Why is my Either-returning method always returning Left, irrespective of what happened?

Question

The use case here is that I have added a method to an Entity Framework DbContext that does some extra work before saving, and then returns an Either depending on the results. A very simplified version of this looks like this...

static async Task<Either<string, Unit>> SaveChangesAsyncEither(string userId) {
  // In reality, this would do some auditing, check for concurrency issues, and
  // attempt to save the changes. It would return unit if all went OK, 
  // or an error message if not.
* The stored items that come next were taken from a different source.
(* ===== verification/Quota.v ===== *)
(** * Quota data, lookups and priorities

    The protobuf messages of [proto/governor/v1/governor.proto] that carry
    quotas and shares, and [pkg/governor/helpers.go] and
    [pkg/governor/priority.go]. *)

From Stdlib Require Import Ascii.
From S2P Require Import Prelude GoStrings GoFloat.
From stdpp Require Import options.

(** ** Messages *)

Module pb.

Record ModelQuota := mkModelQuota {
  ProjectId : string;
  Model : string;
  Region : string;
  MaxTpm : Z;
  MaxRpm : Z;
  CurrentRpm : Z;
  CurrentTpm : Z;
  HeadroomRpm : Z;
  HeadroomTpm : Z;
  UtilizationRpm : float64;
  UtilizationTpm : float64
}.

(** A map field that was never set is a nil map, [None]. An entry with a nil
    pointer cannot be told from a missing one by the code, which only looks keys
    up and compares with nil. *)
Record QuotaSnapshot := mkQuotaSnapshot {
  OrgQuotas : option (gmap string ModelQuota);
  ProjectQuotas : option (gmap string ModelQuota);
  LastSyncedAt : option Time
}.

Record TargetDemand := mkTargetDemand {
  Demand_Target : string;
  Requests : Z;
  Tokens : Z
}.

Record TargetShare := mkTargetShare {
  Share_Target : string;
  RpmFraction : float64;
  TpmFraction : float64
}.

End pb.

(** ** [priority.go] *)

Module Priority.

Inductive Priority : Type :=
  | PRIORITY_UNSPECIFIED
  | PRIORITY_CRITICAL
  | PRIORITY_BEST_EFFORT
  | PRIORITY_CUSTOM.

#[export] Instance Priority_eq_dec : EqDecision Priority.
Proof. solve_decision. Defined.

(** [DefaultRetryAfter], in nanoseconds. *)
Definition DefaultRetryAfter : Z := 5 * second.

(** [quota == nil] is [None]. *)
Definition IsSaturated (quota : option pb.ModelQuota) : bool :=
  match quota with
  | None => false
  | Some q =>
      if f64_leb f64_one (pb.UtilizationRpm q) || f64_leb f64_one (pb.UtilizationTpm q) then true
      else if (0 <? pb.MaxRpm q) && (pb.HeadroomRpm q <=? 0) then true
      else if (0 <? pb.MaxTpm q) && (pb.HeadroomTpm q <=? 0) then true
      else false
  end.

Definition dash_to_underscore (c : ascii) : ascii :=
  if Ascii.eqb c "-"%char then "_"%char else c.

(** [strings.ReplaceAll(s, "-", "_")]. *)
Definition replace_dashes (s : string) : string := string_map dash_to_underscore s.

Definition ParsePriorityName `{GoUnicode} (v : string) : Priority * bool :=
  let name := replace_dashes (to_lower (trim_space v)) in
  if String.eqb name "critical" then (PRIORITY_CRITICAL, true)
  else if String.eqb name "best_effort" || String.eqb name "besteffort"
  then (PRIORITY_BEST_EFFORT, true)
  else if String.eqb name "custom" then (PRIORITY_CUSTOM, true)
  else (PRIORITY_UNSPECIFIED, false).

End Priority.

(** ** [helpers.go] *)

Module Helpers.
Section helpers.
Context `{GoUnicode}.

(** The keys [fmt.Sprintf("%s/%s", ...)] of the quota maps. *)
Definition orgKey (region model : string) : string :=
  to_lower region +:+ "/" +:+ to_lower model.

Definition projectKey (project region model : string) : string :=
  to_lower project +:+ "/" +:+ to_lower region +:+ "/" +:+ to_lower model.

Definition GetOrgQuota (qs : option pb.QuotaSnapshot) (region model : string)
    : result pb.ModelQuota :=
  match qs ≫= pb.OrgQuotas with
  | None => Err "org quota data not available"
  | Some m =>
      match m !! orgKey region model with
      | None => Err ("no org quota found for region " +:+ region +:+ " and model " +:+ model)
      | Some q => Ok q
      end
  end.

Definition GetProjectQuota (qs : option pb.QuotaSnapshot) (project region model : string)
    : result pb.ModelQuota :=
  match qs ≫= pb.ProjectQuotas with
  | None => Err "project quota data not available"
  | Some m =>
      match m !! projectKey project region model with
      | None => Err ("no project quota found for project " +:+ project +:+ ", region " +:+ region
                     +:+ " and model " +:+ model)
      | Some q => Ok q
      end
  end.

End helpers.
End Helpers.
Simple check for demonstrating the issue...
  if (userId == "jim") {
    return "We don't like Jim";
  }
  return unit;
}

This method is used in many places in my solution, and wors fine.

In one minimal API project, I have a method that looks like this (again, highly simplified)...

static async Task<Either<DeviceApiResponseStates, DeviceApiResponseStates>> CreateDevice(string userId) {
  // In reality we would have more parameters, create a device, etc before
  // calling SaveChangesAsyncEither
  return (await SaveChangesAsyncEither(userId))
      .Match(() => Right<DeviceApiResponseStates, DeviceApiResponseStates>(DeviceApiResponseStates.OK),
        _ => Left(DeviceApiResponseStates.Nah));
}

...where DeviceApiResponseStates is an enum. For simplicity, you can imagine it looks like this...

enum DeviceApiResponseStates {
  OK,
  Nah
}

Those three code blocks are a complete sample of my problem.

I would expect that if I call CreateDevice("jim"), then I would get a Left with a value of Nah, and if I call it with any other string value, I would get a Right with a value of OK.

However, when I try this...

Console.WriteLine((await CreateDevice(""))
  .Match(_ => "Yeah", ex => $"Exception: {ex}"));

... I get Nah, irrespective of the string value.

Anyone able to explain what I'm doing wrong?

Answer 1

TL;DR: Three-keystroke edit:

static async Task<Either<DeviceApiResponseStates, DeviceApiResponseStates>> CreateDevice(string userId)
{
    // In reality we would have more parameters, create a device, etc before
    // calling SaveChangesAsyncEither
    return (await SaveChangesAsyncEither(userId))
        .Match(_ => Right<DeviceApiResponseStates, DeviceApiResponseStates>(DeviceApiResponseStates.OK),
            _ => Left(DeviceApiResponseStates.Nah));
}

Notice that I've changed the input argument in the first Match argument from () to _.

...but why?!

Indeed, this took me some time figuring out.

It may be important to state the following up-front, since I don't know if you're familiar with other functional languages - especially F#, but also Haskell:

In C#, the lambda expression () => x has the type Func<T>, not Func<Unit, T>. (F# is more elegant, because fun () -> x does indicate a function unit -> 'a, because in F#, () has the type unit. Not so in C#, where 'no data' as input in a lambda expression has the special syntax () =>, and as output has the special keyword void. So, just to belabour the point, a C# lambda expression x => {} has the type Action<T>, whereas in F# fun x -> () would have the type 'a -> unit.

All this means that when you write .Match(() => ... the C# compiler interprets that lambda expression as a Func<Either<DeviceApiResponseStates, DeviceApiResponseStates>>, that is, a function that takes no input. The C# overload resolver goes looking for a method or extension method that takes a Func<T> (not a Func<Unit, T>) as input, and finds this one:

public static B Match<A, B>(this IEnumerable<A> list, Func<B> Empty, Func<Seq<A>, B> More)
{
    return Prelude.toSeq(list).Match(Empty, More);
}

in LanguageExt's ListExtensions. Notice the Func<B> Empty parameter.

This is an extension method on IEnumerable<T> rather than Either<L, R>. Why does this compile?

Well, it compiles because Either<L, R> implements IEnumerable<T>:

public readonly struct Either<L, R> : IEnumerable<EitherData<L, R>>, IEnumerable, ...

By using _ instead of (), you tell the compiler that you expect some value as input to your lambda expression, instead of no input. It just so happens that the input you expect is a/the Unit value.

This now excludes the IEnumerable<T> extension method, and instead enables the compiler to locate the correct Match method on Either<L, R>.